Each of the fields added to the datasets for filtering is prefixed “Inter_”. They are hidden from the spreadsheet view by default, since they do not add a lot of value in the spreadsheet view. They can be made visible if desired using the “Data Handling” menu.

The first filter we are going to apply is to only show results that have a hydrogen bond. This is done using the ? character in the filter as shown in the figure below.

Filter dataset by wildcard

Filter dataset by a wildcard for a given interaction

Once filtering has been applied, you can see the number of records passing the filter is reduced to 1732 from the input 5073 records (all). We can now step through these poses and see the results in the 3D viewer, with interactions being drawn in 3D.

Note

There are instances where an interaction will not be drawn even if the filter states that an interaction is present. This is because during interaction perception the hydrogen bond network was re-optimized for each target-ligand pair, but these results were not stored for visualization, but only retained for annotations for the use with the filter. In these cases it is likely very intuitive to see that e.g. a Histidine or an Asparagine residue could flip or change state to accommodate a hydrogen bond. This implicit flipping or state change is what the docking algorithm does implicitly, and hence why we are annotating the interaction.

Note that there is a field in the datasets from GigaDocking called “Design Unit ID”, which indicates which receptor a given pose was docked against. Use this field along with the same field on the receptor dataset to correctly display the target-ligand poses and have appropriate interactions drawn.

In the above example we identified all poses with a hydrogen bond, but in a lot of cases, it is interesting to explore which molecules have a hydrogen bond (or any other type of interaction) with a specific residue. In this case we can change the filter to write out a specific residue to filter on. See the figure below, where it is also clear that the subset of poses that fulfill this specific interaction is an even smaller subset of only 484 poses.

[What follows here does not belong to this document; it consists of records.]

Lemma keeps_abort A P : keeps P (@abort W A).
Proof. intros m Hm. exact Hm. Qed.

Lemma keeps_out_of_fuel A P : keeps P (@out_of_fuel W A).
Proof. intros m Hm. exact Hm. Qed.

Lemma keeps_assert P b : keeps P (c_assert b).
Proof. destruct b; [apply keeps_ret | apply keeps_abort]. Qed.

Lemma keeps_read_keytab P name : keeps P (read_keytab name).
Proof. intros m Hm. exact Hm. Qed.

Lemma keeps_update_enroll P f : stable_enroll P f -> keeps P (update_enroll f).
Proof. intros H m Hm. apply H, Hm. Qed.

Lemma keeps_call A P (f : W -> A * W) ev :
  (forall a, stable_event P (ev a)) -> keeps P (call f ev).
Proof.
  intros H m Hm. unfold call. destruct (f (m_world m)) as [a w].
  apply H, Hm.
Qed.

Lemma keeps_log P ev : stable_event P ev -> keeps P (log ev).
Proof.
  intros H m Hm. unfold log.
  specialize (H m (m_world m) Hm). exact H.
Qed.

Lemma keeps_write_keytab P name entries :
  stable_keytab P -> keeps P (write_keytab name entries).
Proof. intros H m Hm. apply H, Hm. Qed.

(** What a returned computation says about where it stopped. *)
Lemma keeps_done A P (c : M W A) m a m' :
  keeps P c -> P m -> c m = Done a m' -> P m'.
Proof. intros H Hm E. specialize (H m Hm). rewrite E in H. exact H. Qed.

Lemma keeps_final A P (c : M W A) m :
  keeps P c -> P m -> P (final (c m)).
Proof. intros H Hm. specialize (H m Hm). destruct (c m); exact H. Qed.

Lemma triple_done A P (c : M W A) Q R m a m' :
  triple P c Q R -> P m -> c m = Done a m' -> Q a m'.
Proof. intros H Hm E. specialize (H m Hm). rewrite E in H. exact H. Qed.

(** A returned [bind] went through its first half. *)
Lemma bind_done A B (c : M W A) (k : A -> M W B) m b m' :
  bind c k m = Done b m' ->
  exists a m1, c m = Done a m1 /\ k a m1 = Done b m'.
Proof.
  unfold bind. destruct (c m) as [a m1 | m1 | m1]; intros E; try discriminate.
  exists a, m1. auto.
Qed.

End Rules.

(** One step of a proof that a computation keeps an invariant: the shape
    of the computation picks the rule; what is left are the conditions on
    the assignments, the events and the keytab writes. *)
Ltac keeps_step :=
  match goal with
  | |- keeps _ (bind _ _) => apply keeps_bind; [ | intros ]
  | |- keeps _ (ret _) => apply keeps_ret
  | |- keeps _ get_enroll => apply keeps_get_enroll
  | |- keeps _ (ask _) => apply keeps_ask
  | |- keeps _ abort => apply keeps_abort
  | |- keeps _ out_of_fuel => apply keeps_out_of_fuel
  | |- keeps _ (c_assert _) => apply keeps_assert
  | |- keeps _ (read_keytab _) => apply keeps_read_keytab
  | |- keeps _ (update_enroll _) => apply keeps_update_enroll
  | |- keeps _ (call _ _) => apply keeps_call; intros
  | |- keeps _ (log _) => apply keeps_log
  | |- keeps _ (write_keytab _ _) => apply keeps_write_keytab
  | |- keeps _ (if ?b then _ else _) => destruct b
  | |- keeps _ (match ?x with _ => _ end) => destruct x
  end.

Ltac keeps_auto := repeat keeps_step.

(** ** C strings *)

Lemma strchr_get (s : string) (c : ascii) (i : nat) :
  strchr s c = Some i -> String.get i s = Some c.
Proof.
  revert i. induction s as [| a s IH]; intros i; simpl.
  - discriminate.
  - destruct (Ascii.eqb a c) eqn:E.
    + intros H. inversion H. apply Ascii.eqb_eq in E. subst. reflexivity.
    + destruct (strchr s c) as [n |]; intros H; inversion H. simpl. auto.
Qed.

Lemma strchr_lt (s : string) (c : ascii) (i : nat) :
  strchr s c = Some i -> (i < String.length s)%nat.
Proof.
  revert i. induction s as [| a s IH]; intros i; simpl.
  - discriminate.
  - destruct (Ascii.eqb a c).
    + intros H. inversion H. lia.
    + destruct (strchr s c) as [n |]; intros H; inversion H.
      specialize (IH n eq_refl). lia.
Qed.

Lemma strchr_app (label rest : string) (c : ascii) :
  strchr label c = None ->
  strchr (label ++ String c rest) c = Some (String.length label).
Proof.
  induction label as [| a label IH]; simpl.
  - intros _. rewrite Ascii.eqb_refl. reflexivity.
  - destruct (Ascii.eqb a c); [discriminate |].
    destruct (strchr label c); [discriminate |].
    intros _. rewrite IH by reflexivity. reflexivity.
Qed.
(** * Inventory ledger of the library management system

    A shallow embedding of the stock bookkeeping of [python.py]: the book
    catalog ([LibraryData.books]), the hash index over it
    ([FastBookLookup]), the managers that add, update, delete, issue and
    restock books, the fine computation and the return action of the
    active-borrowers screen.

    Python book records are dictionaries that are shared by reference
    between [data.books] and the index, and are mutated in place.  The
    embedding keeps that sharing: every book dictionary lives in an object
    store, and the catalog list and the index hold references into it.

    The writes to the data files are left out: no operation below reads
    them back.  The clock is an argument of the operations that read it,
    and the message boxes a callback shows, or the exception it ends
    with, are part of its result. *)

From Stdlib Require Import ZArith List Bool Lia.
From stdpp Require Import base option list gmap strings pretty.

Local Open Scope Z_scope.

(** ** Clock and date texts *)

Module Clock.

(** A [datetime] is a count of microseconds on the time line. *)
Definition datetime := Z.

Definition day_us : Z := 86400000000.

(** The text of a date field.  [ISO d] is the text that
    [strftime("%Y-%m-%d")] prints for calendar day [d]; any other text
    (for instance the empty return date) is [Malformed]. *)
Inductive DateText :=
| ISO (d : Z)
| Malformed (s : string).

(** [t.strftime("%Y-%m-%d")] *)
Definition strftime_ymd (t : datetime) : DateText := ISO (t / day_us).

(** [datetime.strptime(s, "%Y-%m-%d")]: midnight of the day, or an
    exception ([None]). *)
Definition strptime_ymd (s : DateText) : option datetime :=
  match s with
  | ISO d => Some (d * day_us)
  | Malformed _ => None
  end.

(** [t + timedelta(days=n)] *)
Definition plus_days (t : datetime) (n : Z) : datetime := t + n * day_us.

(** [(a - b).days]: a timedelta is normalised with a floored day count. *)
Definition delta_days (a b : datetime) : Z := (a - b) / day_us.

(** [t.strftime("%Y-%m-%d %H:%M:%S")], as whole seconds. *)
Definition strftime_seconds (t : datetime) : Z := t / 1000000.

(** The year, month and day of calendar day [d], days being counted from
    1970-01-01 in the Gregorian calendar of [datetime]. *)
Definition civil (d : Z) : Z * Z * Z :=
  let z := d + 719468 in
  let era := z / 146097 in
  let doe := z - era * 146097 in
  let yoe := (doe - doe / 1460 + doe / 36524 - doe / 146096) / 365 in
  let doy := doe - (365 * yoe + yoe / 4 - yoe / 100) in
  let mp := (5 * doy + 2) / 153 in
  let day := doy - (153 * mp + 2) / 5 + 1 in
  let month := if mp <? 10 then mp + 3 else mp - 9 in
  let year := yoe + era * 400 + (if month <=? 2 then 1 else 0) in
  (year, month, day).

Definition two_digits (n : Z) : string :=
  if n <? 10 then "0" +:+ pretty n else pretty n.

Definition four_digits (n : Z) : string :=
  if n <? 10 then "000" +:+ pretty n
  else if n <? 100 then "00" +:+ pretty n
  else if n <? 1000 then "0" +:+ pretty n
  else pretty n.

(** The characters of a date text: year, month and day with their zeros
    for [ISO d]. *)
Definition text (s : DateText) : string :=
  match s with
  | ISO d =>
      let '(year, month, day) := civil d in
      four_digits year +:+ "-" +:+ two_digits month +:+ "-" +:+ two_digits day
  | Malformed s => s
  end.

End Clock.

(** ** Records *)

Module Book.

Record t := mk {
  id : Z;
  s_no_code : string;
  title : string;
  author : string;
  isbn : string;
  category : string;
  publisher : string;
  publication_year : string;
  page_count : Z;
  price : Z;
  total_copies : Z;
  available_copies : Z;
  shelf_location : string;
  description : string;
  added_date : Clock.DateText
}.

(** [book['available_copies'] = v] *)
Definition set_available_copies (v : Z) (b : t) : t :=
  mk (id b) (s_no_code b) (title b) (author b) (isbn b) (category b)
     (publisher b) (publication_year b) (page_count b) (price b)
     (total_copies b) v (shelf_location b) (description b) (added_date b).

(** [book['total_copies'] = v] *)
Definition set_total_copies (v : Z) (b : t) : t :=
  mk (id b) (s_no_code b) (title b) (author b) (isbn b) (category b)
     (publisher b) (publication_year b) (page_count b) (price b)
     v (available_copies b) (shelf_location b) (description b) (added_date b).

(** The copies on loan, as the delete and edit messages compute them. *)
Definition issued (b : t) : Z := total_copies b - available_copies b.

End Book.

(** The argument of [add_book]: the keys read with [book_data[...]] are
    required, the ones read with [book_data.get(..., default)] optional. *)
Module BookData.

Record t := mk {
  s_no_code : option string;
  title : string;
  author : string;
  isbn : string;
  category : string;
  publisher : string;
  publication_year : string;
  page_count : Z;
  price : Z;
  total_copies : Z;
  shelf_location : option string;
  description : option string
}.

End BookData.

(** The argument of [update_book]: a dictionary holding any subset of the
    keys of a book. *)
Module BookUpdate.

Record t := mk {
  id : option Z;
  s_no_code : option string;
  title : option string;
  author : option string;
  isbn : option string;
  category : option string;
  publisher : option string;
  publication_year : option string;
  page_count : option Z;
  price : option Z;
  total_copies : option Z;
  available_copies : option Z;
  shelf_location : option string;
  description : option string;
  added_date : option Clock.DateText
}.

Definition empty : t :=
  mk None None None None None None None None None None None None None None None.

(** The dictionary [{"total_copies": n}]. *)
Definition only_total_copies (n : Z) : t :=
  mk None None None None None None None None None None (Some n) None None None None.

(** [for key, value in updated_data.items(): if key in book: book[key] = value] *)
Definition overwrite (u : t) (b : Book.t) : Book.t :=
  Book.mk
    (default (Book.id b) (id u))
    (default (Book.s_no_code b) (s_no_code u))
    (default (Book.title b) (title u))
    (default (Book.author b) (author u))
    (default (Book.isbn b) (isbn u))
    (default (Book.category b) (category u))
    (default (Book.publisher b) (publisher u))
    (default (Book.publication_year b) (publication_year u))
    (default (Book.page_count b) (page_count u))
    (default (Book.price b) (price u))
    (default (Book.total_copies b) (total_copies u))
    (default (Book.available_copies b) (available_copies u))
    (default (Book.shelf_location b) (shelf_location u))
    (default (Book.description b) (description u))
    (default (Book.added_date b) (added_date u)).

End BookUpdate.
(** C9, amended: the element of a block is decided by its tag and its cell
    alone.  A live block is shown as its editor when the surface attaches and
    is not shown by the component when it does not: nothing is put in its
    place.  Static text is what a block gets that is not live, and that
    element always attaches. *)
Theorem mount_error_unhandled (i : Instance) (attached : bool) :
  (forall src, buffer i = Some src ->
     commit attached (render i) = if attached then Shown (live_element src) else Thrown)
  /\ (buffer i = None ->
      commit attached (render i) = Shown (static_element (children (inst_props i)))).
Proof.
  split.
  - intros src Hbuf. rewrite (buffer_live _ _ Hbuf). reflexivity.
  - unfold buffer, render, Editor. cbn [snd useState].
    case_bool_decide; [|reflexivity].
    destruct (narrow_string (inst_code i)); [discriminate | reflexivity].
Qed.

Lemma mount_error_unhandled_witness :
  buffer (mount (tsx_block a_b)) = Some a_b
  /\ commit false (render (mount (tsx_block a_b))) = Thrown
  /\ commit true (render (mount (tsx_block a_b))) = Shown (live_element a_b)
  /\ buffer (mount bash_block) = None
  /\ commit false (render (mount bash_block)) = Shown (static_element (NodeString "echo hi")).
Proof.
  split; [reflexivity|]. split; [|split; [|split; [reflexivity|]]].
  - exact (proj1 (mount_error_unhandled (mount (tsx_block a_b)) false) a_b eq_refl).
  - exact (proj1 (mount_error_unhandled (mount (tsx_block a_b)) true) a_b eq_refl).
  - exact (proj2 (mount_error_unhandled (mount bash_block) false) eq_refl).
Defined.

(** * Further properties of the line splitting and of the sizing *)

(** Induction on a text that may look one code unit further. *)
Lemma string_ind_two (P : string -> Prop) :
  P EmptyString ->
  (forall c s, P s -> P (rest_of s) -> P (String c s)) ->
  forall s, P s.
Proof.
  intros Hnil Hcons s.
  assert (H : P s /\ P (rest_of s)); [|exact (proj1 H)].
  induction s as [|c s [IH1 IH2]]; [by split|].
  split; [by apply Hcons | exact IH1].
Qed.
(* ===== verification/_CoqProject ===== *)
-Q . S2P
Prelude.v
K8s.v
Api.v
Defaults.v
Status.v
Names.v
Expectations.v
Core.v
Quota.v
World.v
Control.v
RefManager.v
Schema.v
Controller.v
Reconciler.v
PodPlan.v
ServicePlan.v
Cleanup.v
Accounting.v
Events.v
SchemaLib.v
Slurm.v
SlurmSpec.v
Pbspro.v
PbsproSpec.v
Main.v
StatusInv.v
Lifecycle.v
Fakes.v
Converge.v
Triples.v
Safety.v
SafetySchemas.v
InitContainers.v
SafetyMain.v
SlurmNodes.v
Gate.v
DeepCopy.v
Informers.v
Clients.v
Logging.v
Entry.v
Settled.v
Steady.v
SteadySchemas.v
Passes.v
ExpectationsConc.v
Listers.v
Clientset.v
Counters.v
(* ===== verification/K8s.v ===== *)
(** * The Kubernetes libraries the sources call

    apimachinery, client-go and the API types are not part of the repository.
    The class [K8s] names the operations of them that the sources use, the
    class [K8sLaws] states what their documentation promises of them, and the
    records below are the structs the sources read and write, with the fields
    they use. [K8s_example] is a concrete instance of both classes, on which
    the witnesses of the development evaluate the definitions. *)

From S2P Require Import Prelude.

(** ** Metadata *)

Abbreviation Time := Z (only parsing).
Abbreviation labels_t := (gmap string string) (only parsing).

Record OwnerReference := {
  or_APIVersion : string;
  or_Kind : string;
  or_Name : string;
  or_UID : string;
  or_Controller : option bool;
  or_BlockOwnerDeletion : option bool
}.

#[global] Instance OwnerReference_eq_dec : EqDecision OwnerReference.
Proof. solve_decision. Defined.

Record ObjectMeta := {
  om_Name : string;
  om_Namespace : string;
  om_UID : string;
  om_ResourceVersion : string;
  om_Labels : gmap string string;
  om_Annotations : gmap string string;
  om_Finalizers : list string;
  om_OwnerReferences : list OwnerReference;
  om_CreationTimestamp : Time;
  om_DeletionTimestamp : option Time
}.

#[global] Instance ObjectMeta_eq_dec : EqDecision ObjectMeta.
Proof. solve_decision. Defined.

(** [metav1.ObjectMeta{}] *)
Definition ObjectMeta_zero : ObjectMeta := {|
  om_Name := ""; om_Namespace := ""; om_UID := ""; om_ResourceVersion := "";
  om_Labels := ∅; om_Annotations := ∅; om_Finalizers := []; om_OwnerReferences := [];
  om_CreationTimestamp := 0; om_DeletionTimestamp := None |}.

Definition om_set_Name (n : string) (m : ObjectMeta) : ObjectMeta := {|
  om_Name := n; om_Namespace := om_Namespace m; om_UID := om_UID m;
  om_ResourceVersion := om_ResourceVersion m; om_Labels := om_Labels m;
  om_Annotations := om_Annotations m; om_Finalizers := om_Finalizers m;
  om_OwnerReferences := om_OwnerReferences m;
  om_CreationTimestamp := om_CreationTimestamp m;
  om_DeletionTimestamp := om_DeletionTimestamp m |}.

Definition om_set_Labels (l : gmap string string) (m : ObjectMeta) : ObjectMeta := {|
  om_Name := om_Name m; om_Namespace := om_Namespace m; om_UID := om_UID m;
  om_ResourceVersion := om_ResourceVersion m; om_Labels := l;
  om_Annotations := om_Annotations m; om_Finalizers := om_Finalizers m;
  om_OwnerReferences := om_OwnerReferences m;
  om_CreationTimestamp := om_CreationTimestamp m;
  om_DeletionTimestamp := om_DeletionTimestamp m |}.

Definition om_set_Annotations (a : gmap string string) (m : ObjectMeta) : ObjectMeta := {|
  om_Name := om_Name m; om_Namespace := om_Namespace m; om_UID := om_UID m;
  om_ResourceVersion := om_ResourceVersion m; om_Labels := om_Labels m;
  om_Annotations := a; om_Finalizers := om_Finalizers m;
  om_OwnerReferences := om_OwnerReferences m;
  om_CreationTimestamp := om_CreationTimestamp m;
  om_DeletionTimestamp := om_DeletionTimestamp m |}.

Definition om_set_OwnerReferences (r : list OwnerReference) (m : ObjectMeta) : ObjectMeta := {|
  om_Name := om_Name m; om_Namespace := om_Namespace m; om_UID := om_UID m;
  om_ResourceVersion := om_ResourceVersion m; om_Labels := om_Labels m;
  om_Annotations := om_Annotations m; om_Finalizers := om_Finalizers m;
  om_OwnerReferences := r;
  om_CreationTimestamp := om_CreationTimestamp m;
  om_DeletionTimestamp := om_DeletionTimestamp m |}.

(** ** Library operations *)

Class K8s := {
  (** [resource.Quantity] *)
  Quantity : Type;
  q_zero : Quantity;
  q_Add : Quantity → Quantity → Quantity;
  q_Sub : Quantity → Quantity → Quantity;
  q_Neg : Quantity → Quantity;
  q_Cmp : Quantity → Quantity → Z;
  (** the errors the API clients return, and [k8s.io/apimachinery/pkg/api/errors] *)
  ApiError : Type;
  api_Error : ApiError → string;
  api_IsNotFound : ApiError → bool;
  api_IsTimeout : ApiError → bool;
  api_IsInvalid : ApiError → bool;
  (** [labels.SelectorFromValidatedSet(set).Matches(labels)] *)
  selector_Matches : gmap string string → gmap string string → bool;
  (** [metav1.GetControllerOf] and [metav1.IsControlledBy], on the object's
      owner references and the owner's UID *)
  GetControllerOf : list OwnerReference → option OwnerReference;
  IsControlledBy : list OwnerReference → string → bool;
  (** [cache.DeletionHandlingMetaNamespaceKeyFunc]; [None] is its error *)
  MetaNamespaceKeyFunc : ObjectMeta → option string;
  (** [validation.IsDNS1035Label]: the error messages *)
  IsDNS1035Label : string → list string;
  (** [apimachineryvalidation.NameIsDNS1035Label(name, prefix)] *)
  NameIsDNS1035Label : string → bool → list string
}.

(** Two quantities are the same amount when [Cmp] says so: a quantity also
    remembers how it was written. *)
#[global] Instance Quantity_equiv `{K8s} : Equiv Quantity := λ a b, q_Cmp a b = 0.

(** What the documentation of these libraries promises. *)
Class K8sLaws (K : K8s) : Prop := {
  q_Add_comm a b : q_Add a b ≡ q_Add b a;
  q_Add_assoc a b c : q_Add a (q_Add b c) ≡ q_Add (q_Add a b) c;
  q_Add_zero a : q_Add a q_zero ≡ a;
  q_Add_equiv a a' b b' : a ≡ a' → b ≡ b' → q_Add a b ≡ q_Add a' b';
  q_Sub_Add a b : q_Sub (q_Add a b) b ≡ a;
  q_Sub_zero a : q_Sub q_zero a ≡ q_Neg a;
  q_Cmp_refl a : q_Cmp a a = 0;
  q_Cmp_anti a b : q_Cmp b a = - q_Cmp a b;
  q_Cmp_trans a b c : q_Cmp a b ≤ 0 → q_Cmp b c ≤ 0 → q_Cmp a c ≤ 0;
  selector_Matches_spec sel ls : selector_Matches sel ls = true ↔ sel ⊆ ls;
  GetControllerOf_spec refs :
    GetControllerOf refs = head (filter (λ r, or_Controller r = Some true) refs);
  IsControlledBy_spec refs uid :
    IsControlledBy refs uid = true ↔
    ∃ r, GetControllerOf refs = Some r ∧ or_UID r = uid;
  MetaNamespaceKeyFunc_spec m :
    MetaNamespaceKeyFunc m =
      Some (if decide (om_Namespace m = "") then om_Name m
            else om_Namespace m +:+ "/" +:+ om_Name m)
}.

Filter dataset by specific interaction

Filter dataset by a specific residue for a given interaction

It is also possible to filter for two specific hydrogen bonds by applying the same filter twice each with a specific residue. Multiple filters can be applied at the same time, but that is beyond the scope of this tutorial.

Next steps

These triaged subset of datasets can be saved out as new datasets and carried forward for further inspection by e.g. Short Trajectory Molecular Dynamics.